|Institution:||University of Hawaii – Manoa|
|Keywords:||Moon; Crust; Astrobiology; Cosmic rays; Remote sensing; Spectroscopy; Lunar highlands|
|Full text PDF:||http://hdl.handle.net/10125/100307|
Ph.D. University of Hawaii at Manoa 2014. This dissertation is focused on improving understanding of the composition and structure of the Moon's crust and the processes that have affected it over its history. This is accomplished through integrating remote sensing datasets with models of modifying processes such as basin-forming impacts and galactic cosmic ray radiation. I focus on two areas of active study for the Moon: the nature of the mafic component of the highlands crust, and the unique nature of the Moon's polar regions. The first part of this dissertation integrates three remote sensing data sets: 1) mineral maps derived from ultraviolet-visible spectroscopy from the Clementine mission, 2) neutron counts from the lunar surface from the Lunar Prospector neutron spectrometer, and 3) elemental abundances from the Lunar Prospector gamma ray spectrometer. Systematic discrepancies between the three datasets are identified and resolved, resulting in new abundance maps of the major lunar minerals (olivine, clinopyroxene, orthopyroxene, plagioclase, and ilmenite) and an associated map of magnesium number for the mafic minerals. The second part of this dissertation employs the new mineral maps as constraints on mixing models. The mixing models assess contributions to the current lunar highlands crust of primary magma ocean anorthosites, later igneous products, and ultramafic mantle material excavated by large basins.

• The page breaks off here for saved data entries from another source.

Lemma in_region_inv start size x : in_region start size x = true -> start <= x < start + size.
Proof. unfold in_region. intros [?%Z.leb_le ?%Z.ltb_lt]%andb_true_iff. done. Qed.

Lemma read_bar_exact {E} offset data :
  0 <= offset -> exact pci_inv (fun s => bad_access (ReadAccess offset data) s.1) (read_bar (E:=E) offset data).
Proof.
  intros Ho s Hs. unfold read_bar, vp, bad_access. rewrite run_gets. cbn [id]. rewrite Z.add_0_l, Z.sub_0_r.
  destruct (Z.ltb_spec offset 56).
  { pose proof (cc_read_exact nq _ _ _ offset data (pi_common s Hs)) as Hc. unfold lift_outcome.
    destruct (bad_common _ _ _); [by rewrite Hc|]. destruct Hc as [data' ->]. eauto. }
  destruct (in_region 0x2000 _ _) eqn:E1.
  { apply in_region_inv in E1. rewrite !region_out by lia. destruct data; eexists _, _; (split; [done|]); [done|].
    destruct Hs. by split. }
  destruct (in_region 0x4000 _ _) eqn:E2.
  { apply in_region_inv in E2. rewrite !region_out by lia. destruct (dev_read_config _ _ _) as [data' v].
    eexists _, _. split; [done|]. destruct Hs. by split. }
  destruct (in_region 0x6000 _ _) eqn:E3.
  { apply in_region_inv in E3. rewrite !region_out by lia. by eexists _, _. }
  destruct (in_region 0x8000 _ _) eqn:E4.
  { apply in_region_inv in E4. pose proof (read_table_exact (vp_msix_state s.1) (offset - 0x8000) data ltac:(lia)) as Ht.
    unfold lift_outcome. destruct (bad_table_read _ _ _); [by rewrite Ht|]. destruct Ht as [data' ->]. eauto. }
  destruct (in_region 0x48000 _ _) eqn:E5; [|by eexists _, _]. apply in_region_inv in E5.
  pose proof (vp_msix_exact _ _ (read_pba_exact n (offset - 0x48000) data ltac:(lia)) s Hs) as Hp. cbn [fst snd] in Hp.
  destruct (bad_pba_read _ _ _); [apply run_panic_bind; unfold attempt; by rewrite Hp|].
  destruct Hp as (r & s' & Er & Hs'). rewrite (run_ok_bind _ _ _ _ _ (run_attempt _ _ _ _ Er)). by eexists _, _.
Qed.

Lemma write_region_exact {E} offset data :
  0 <= offset -> Forall (fun b => 0 <= b < 256) data ->
  exact pci_inv (fun s => bad_access (WriteAccess offset data) s.1) (write_region (E:=E) offset data).
Proof.
  intros Ho Hd s Hs. unfold write_region, vp, bad_access. rewrite run_gets. cbn [id]. rewrite Z.add_0_l, Z.sub_0_r.
  destruct (Z.ltb_spec offset 56).
  { pose proof (cc_write_exact nq offset data Hd _ (pi_common s Hs)) as Hc. cbn [fst] in Hc.
    destruct (bad_common _ _ _); [by rewrite Hc|]. destruct Hc as (r & [[c qs] v] & -> & Hc). eexists _, _. split; [done|].
    destruct Hs. by split. }
  destruct (in_region 0x2000 _ _) eqn:E1.
  { apply in_region_inv in E1. rewrite !region_out by lia. destruct data; eexists _, _; (split; [done|]); [done|].
    destruct Hs. by split. }
  destruct (in_region 0x4000 _ _) eqn:E2.
  { apply in_region_inv in E2. rewrite !region_out by lia. eexists _, _. split; [done|]. destruct Hs. by split. }
  destruct (in_region 0x6000 _ _) eqn:E3.
  { apply in_region_inv in E3. rewrite !region_out by lia. by eexists _, _. }
  destruct (in_region 0x8000 _ _) eqn:E4; [|by eexists _, _]. apply in_region_inv in E4.
  rewrite (pi_table s Hs).
  exact (exact_ignore _ _ (vp_msix_exact _ _ (write_table_exact n (offset - 0x8000) data ltac:(lia))) s Hs).
Qed.

Lemma write_bar_exact {E} offset data :
  0 <= offset -> Forall (fun b => 0 <= b < 256) data ->
  exact pci_inv (fun s => bad_access (WriteAccess offset data) s.1) (write_bar (E:=E) offset data).
Proof.
  intros Ho Hd s Hs. pose proof (write_region_exact (E:=E) offset data Ho Hd s Hs) as Hr. cbv beta in Hr. unfold write_bar.
  destruct (bad_access _ _); [by apply run_panic_bind|]. destruct Hr as (r & s1 & E1 & Hs1).
  destruct r as [[]|e]; [rewrite (run_ok_bind _ _ _ _ _ E1)|rewrite (run_err_bind _ _ _ _ _ E1); eauto].
  apply always_bind; [apply try_activate_always|intros _; apply try_reset_always|done].
Qed.

Lemma control_exact {E} offset data :
  0x40 <= offset < 256 ->
  exact pci_inv (fun s => bad_access (ConfigAccess offset data) s.1) (msix_control_write (E:=E) offset data).
Proof.
  intros Ho s Hs. unfold msix_control_write, vp, bad_access. rewrite run_gets. cbn [id]. rewrite (pi_cap s Hs).
  change (0x21 =? 0) with false. cbn iota. pose proof (Z.div_mod offset 4) as Hdm. pose proof (Z.mod_pos_bound offset 4) as Hmb.
  rewrite (Z.shiftr_div_pow2 offset 2) by lia. change 0x3 with (Z.ones 2). rewrite (Z.land_ones offset 2) by lia.
  change (2 ^ 2) with 4. assert ((offset =? 0x86) = (0x21 =? offset / 4) && (offset mod 4 =? 2)) as ->.
  { destruct (Z.eqb_spec offset 0x86), (Z.eqb_spec 0x21 (offset / 4)), (Z.eqb_spec (offset mod 4) 2); try done; lia. }
  assert ((offset =? 0x84) = (0x21 =? offset / 4) && (offset mod 4 =? 0)) as ->.
  { destruct (Z.eqb_spec offset 0x84), (Z.eqb_spec 0x21 (offset / 4)), (Z.eqb_spec (offset mod 4) 0); try done; lia. }
  destruct (0x21 =? offset / 4); cbn [andb]; [|by exists (Ok tt), s].
  destruct ((offset mod 4 =? 2) && _); [exact (exact_ignore _ _ (vp_msix_exact _ _ (set_msg_ctl_exact n _)) s Hs)|].
  destruct ((offset mod 4 =? 0) && _); [exact (exact_ignore _ _ (vp_msix_exact _ _ (set_msg_ctl_exact n _)) s Hs)|].
  by exists (Ok tt), s.
Qed.

(** One access, with the bus of the device. *)
Lemma run_access_exact a :
  guest_access a -> exact (fun t => pci_inv t.1) (fun t => bad_access a t.1.1) (run_access a).
Proof.
  intros Ha [s bus] Hs. cbn [fst snd] in *. destruct a as [offset data|offset data|offset data]; destruct Ha as [Ho Hd]; cbn [run_access].
  - pose proof (read_bar_exact (E:=False) offset data Ho s Hs) as Hr. cbv beta in Hr. unfold zoom. cbn [fst snd].
    destruct (bad_access _ _); [by rewrite (run_panic_bind _ _ _ Hr)|]. destruct Hr as ([l|e] & s' & E1 & Hs'); [|done].
    rewrite (run_ok_bind _ _ _ _ _ E1). by eexists _, _.
  - pose proof (write_bar_exact (E:=False) offset data Ho Hd s Hs) as Hr. cbv beta in Hr. unfold zoom. cbn [fst snd].
    destruct (bad_access _ _); [by rewrite Hr|]. destruct Hr as (r & s' & -> & Hs'). by eexists _, _.
  - pose proof (control_exact (E:=False) offset data Ho s Hs) as Hr. cbv beta in Hr. unfold vp_write_config.
    destruct (bad_access _ _); [apply run_panic_bind; unfold zoom; cbn [fst]; by rewrite Hr|].
    destruct Hr as ([[]|e] & s' & E1 & Hs'); [|done].
    rewrite (run_ok_bind _ _ _ tt (s', bus)) by (unfold zoom; cbn [fst snd]; by rewrite E1).
    destruct (write_config_always (header_type (vp_configuration s'.1)) (bars (vp_configuration s'.1)) offset data Ho
      (vp_configuration s'.1, bus)) as (r & [c' bus'] & E2 & Hh & Hb & Hw); [split_and!; try done; apply Hs'|].
    rewrite (run_ok_bind _ _ _ r ((vput_configuration c' s'.1, s'.2), bus')).
    2:{ apply run_attempt. unfold vp_config_space, zoom. cbn [fst snd]. by rewrite E2. }
    eexists _, _. split; [done|]. cbn [fst] in *. destruct Hs' as [? ? ? (b & Eb & Hle) ? ?]. split; try done.
    exists b. split; [|done]. rewrite <- Eb. unfold config_bar_addr, get_device_bar_addr, bar_type, bar_addr, bar. cbn. by rewrite Hh, Hb.
Qed.

Lemma run_accesses_inv l t r t' :
  Forall guest_access l -> pci_inv t.1 -> for_each run_access l t = Ret (r, t') -> pci_inv t'.1.
Proof.
  intros Hl. revert t. induction Hl as [|a l Ha _ IH]; intros t Ht; cbn [for_each]; [by intros [= _ <-]|].
  pose proof (run_access_exact a Ha t Ht) as Hx. cbv beta in Hx. intros Hrun.
  destruct (bad_access a t.1.1); [by rewrite (run_panic_bind _ _ _ Hx) in Hrun|].
  destruct Hx as ([[]|e] & t1 & E1 & Ht1); [|done]. rewrite (run_ok_bind _ _ _ _ _ E1) in Hrun. by eapply IH.
Qed.
End device.

(** ** The device after its construction *)

(** What an interrupt manager promises of a group that it makes. *)
Class GroupLaws (G K : Type) `{InterruptSourceGroup G K} :=
  created_len ty base count k g k' : create_group ty base count k = (Ok g, k') -> group_len g = count.

Section initial.
Context {G V Q K : Type} `{InterruptSourceGroup G K} `{Vm K} `{QueueT Q K} `{VirtioDevice V G Q K} {GL : GroupLaws G K}.
#[local] Abbreviation Dev := (VirtioPciDevice G V Q).
#[local] Abbreviation St := (Dev * K)%type.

We conclude that the magma ocean likely did not predominately produce anorthosites containing 15 vol% mafic minerals, and that the combined contribution to the highlands crust of ultramafic mantle material excavated by large basins and post-magma ocean igneous activity is between 15 and 45 vol%. The mixing models also support the conclusion of Weiczorek and Phillips (1999) that the excavation cavities of the largest lunar basins had depth-to-diameter ratios shallower than 1/10 (ratios between 0.03 and 0.07 are consistent with our mixing models). The final part of this dissertation uses the radiation transport code MCNPX 2.6.0 to model the radiation dose from galactic cosmic rays absorbed at different depths in the lunar regolith. We conclude that if simple ices are present in polar cold traps, they could have accumulated radiation doses equivalent to those used in experiments to stimulate synthesis of complex organic species.